Cannabinoid-based drugs are derived from compounds found in the cannabis plant. The two types of cannabinoids targeting cannabinoid receptors are endocannabinoids, which are naturally occurring endogenous ligands and synthetic cannabinoids, which are designed in a laboratory. Cannabinoid receptors fall into two categories: CB1 and CB2 receptors. CB1 receptors are primarily expressed in the brain and central nervous system, whereas CB2 receptors are expressed in T-cells in the immune system.
Figure 1 shows the targets in preclinical trials for central nervous system diseases, as sourced from GlobalData’s Drugs Database. CB1 receptors are the joint first most popular target with serotonin receptor 2A in preclinical trials for central nervous system diseases. This is closely followed by CB2 receptors in second place. Collectively, cannabinoid receptors (CB1 and CB2) are currently the most popular targets in preclinical stage of development, with 391 drugs tagged in total.
The most popular indication for cannabinoid receptor drugs is neuropathic and general pain, which accounts for approximately 27% of the drug pipeline. This is followed by epilepsy at 8% of the pipeline and multiple sclerosis at 7% of the pipeline. Several companies are leading in preclinical development, such as Cannabis Science, which has eight drugs in the pipeline with a focus on treating cancers and age-related diseases, and Aphios, which has four drugs in development for treating infectious diseases and cancers.
Despite the current popularity of cannabinoid receptors, the regulatory landscape is challenging and complex. In the US, the world’s largest pharmaceutical market, most states have legalized cannabinoids for medical use. However, at the federal level, cannabinoids remain illegal under the Controlled Substances Act. In most EU and Commonwealth countries, including the UK, New Zealand and Australia, cannabinoids are legal for medical use. However, access is restricted, requiring a special permit given under exceptional circumstances.

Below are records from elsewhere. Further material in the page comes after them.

(* ===== verification/DevFacts.v ===== *)
(** * Named pipes, serial lines, signals

    The remaining factories own one descriptor too; the settings of a serial line
    read back as asked for; the mask of a signal element is its descriptor's. *)

From S2P Require Import Prelude Chars Dpret Ele Kern Sockets SktFacts Devices.

#[local] Set Default Proof Using "Type*".

(** ** Bits of literals *)

Ltac lit_eval t := let v := eval vm_compute in t in change t with v.
(** One bit of a value built with [Z.lor] and [clear_bits] of literals. *)
Ltac bit_lits :=
  unfold clear_bits; repeat first [rewrite Z.lor_spec | rewrite Z.ldiff_spec];
  repeat match goal with |- context [Z.testbit (Zpos ?a) ?n] => lit_eval (Z.testbit (Zpos a) n) end;
  rewrite ?Z.bits_0, ?orb_true_r, ?orb_false_r, ?andb_false_r, ?andb_true_r.

Lemma land_bit c n : 0 <= n -> Z.land c (2 ^ n) = if Z.testbit c n then 2 ^ n else 0.
Proof.
  intros Hn. apply Z.bits_inj'. intros m Hm. rewrite Z.land_spec, Z.pow2_bits_eqb by done.
  destruct (Z.eqb_spec n m) as [->|Hne]; rewrite ?andb_true_r, ?andb_false_r.
  - destruct (Z.testbit c m); [by rewrite Z.pow2_bits_true|by rewrite Z.bits_0].
  - destruct (Z.testbit c n); [by rewrite Z.pow2_bits_false|by rewrite Z.bits_0].
Qed.

Lemma land_csize c : Z.land c CSIZE = (if Z.testbit c 4 then 16 else 0) + (if Z.testbit c 5 then 32 else 0).
Proof.
  replace CSIZE with (Z.lor (2 ^ 4) (2 ^ 5)) by done. rewrite Z.land_lor_distr_r, !land_bit by done.
  by destruct (Z.testbit c 4), (Z.testbit c 5).
Qed.

Definition line_ok (l : line) : Prop :=
  5 <= l_databits l <= 8 /\ (l_stopbits l = 1 \/ l_stopbits l = 2) /\
  (l_parity l = parity_N \/ l_parity l = parity_E \/ l_parity l = parity_O).

Lemma apply_defaults_ok l : line_ok (_dpspd_apply_defaults l) /\ 0 < l_baud (_dpspd_apply_defaults l).
Proof.
  unfold _dpspd_apply_defaults, line_ok. cbn. split_and!.
  - destruct (Z.ltb_spec (l_databits l) 5), (Z.ltb_spec 8 (l_databits l)); cbn; lia.
  - destruct (Z.ltb_spec (l_databits l) 5), (Z.ltb_spec 8 (l_databits l)); cbn; lia.
  - destruct (Z.eqb_spec (l_stopbits l) 1), (Z.eqb_spec (l_stopbits l) 2); cbn; lia.
  - case_bool_decide as Hp; [by left|]. destruct (decide (l_parity l = parity_N)); [by left|].
    destruct (decide (l_parity l = parity_E)); [by right; left|]. destruct (decide (l_parity l = parity_O)); [by right; right|].
    by destruct Hp.
  - destruct (Z.leb_spec (l_baud l) 0); lia.
Qed.

(** A line that is well-formed already is left alone. *)
Lemma apply_defaults_id l : line_ok l -> 0 < l_baud l -> _dpspd_apply_defaults l = l.
Proof.
  destruct l as [b p d s]. intros (Hd & Hs & Hp) Hb. unfold _dpspd_apply_defaults. cbn in *. f_equal.
  - destruct (Z.leb_spec b 0); lia.
  - case_bool_decide as H; [|done]. destruct H as (? & ? & ?). by destruct Hp as [|[|]].
  - destruct (Z.ltb_spec d 5), (Z.ltb_spec 8 d); cbn; lia.
  - destruct (Z.eqb_spec s 1), (Z.eqb_spec s 2); cbn; lia.
Qed.

(** The control word holds the line. *)
Lemma set_cflag_reads l c :
  line_ok l -> cflag_databits (set_cflag l c) = l_databits l /\ cflag_parity (set_cflag l c) = l_parity l /\
    cflag_stopbits (set_cflag l c) = l_stopbits l.
Proof.
  destruct l as [b p d s]. unfold line_ok, set_cflag. cbn [l_databits l_parity l_stopbits l_baud]. intros (Hd & Hs & Hp).
  assert (Hd' : d = 5 \/ d = 6 \/ d = 7 \/ d = 8) by lia. clear Hd.
  unfold cflag_databits, cflag_parity, cflag_stopbits. rewrite land_csize.
  change PARENB with (2 ^ 8). change PARODD with (2 ^ 9). change CSTOPB with (2 ^ 6). rewrite !land_bit by done.
  destruct Hd' as [-> | [-> | [-> | ->]]], Hs as [-> | ->], Hp as [-> | [-> | ->]];
    unfold cs_bits, parity_N, parity_E, parity_O, CLOCAL, CREAD, CSIZE, CS5, CS6, CS7, CS8; cbn [Z.eqb Pos.eqb];
    change (2 ^ 8) with 256; change (2 ^ 9) with 512; change (2 ^ 6) with 64; bit_lits; done.
Qed.

Lemma baud_flag_inv baud : _dpspd_baud_to_flag baud <> 0 -> _dpspd_flag_to_baud (_dpspd_baud_to_flag baud) = baud.
Proof.
  unfold _dpspd_baud_to_flag. destruct (list_find (fun p : Z * Z => p.1 = baud) bauds) as [[i p]|] eqn:Hf; [|done].
  apply list_find_Some in Hf as (Hi & <- & _). intros _. unfold bauds in Hi.
  do 19 (destruct i as [|i]; [injection Hi as <-; by vm_compute|cbn in Hi]). done.
Qed.

Section Facts.
Context `{FdAlloc, TtyDev}.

In Asia, Africa and the Middle East, cannabinoid-based drugs are mostly illegal and continue to present a major regulatory obstacle. China and Japan have some of the world’s strictest regulations on cannabinoids, including bans on cannabis for medical use and scientific research, as the drug is classified as a dangerous narcotic. In contrast, Latin American countries such as Brazil, Uruguay and Mexico are early adopters of medical cannabis. These countries utilize full legal oversight on cannabinoid medical use, cultivation and trade, which has established a robust regulated market, helping the region to deal with future developments.
Despite the growing popularity of cannabinoid targets, the current regulatory landscape poses a challenge for cannabinoid-based drug developers and regulators. Strict policies in Asia, the Middle East and Africa could lead to restricted progress in late-stage development, which could impact the future market. To ensure the future growth of cannabinoid-based drugs, more progress is required in these regions to ensure advancements in legalisation, oversight and regulatory alignment.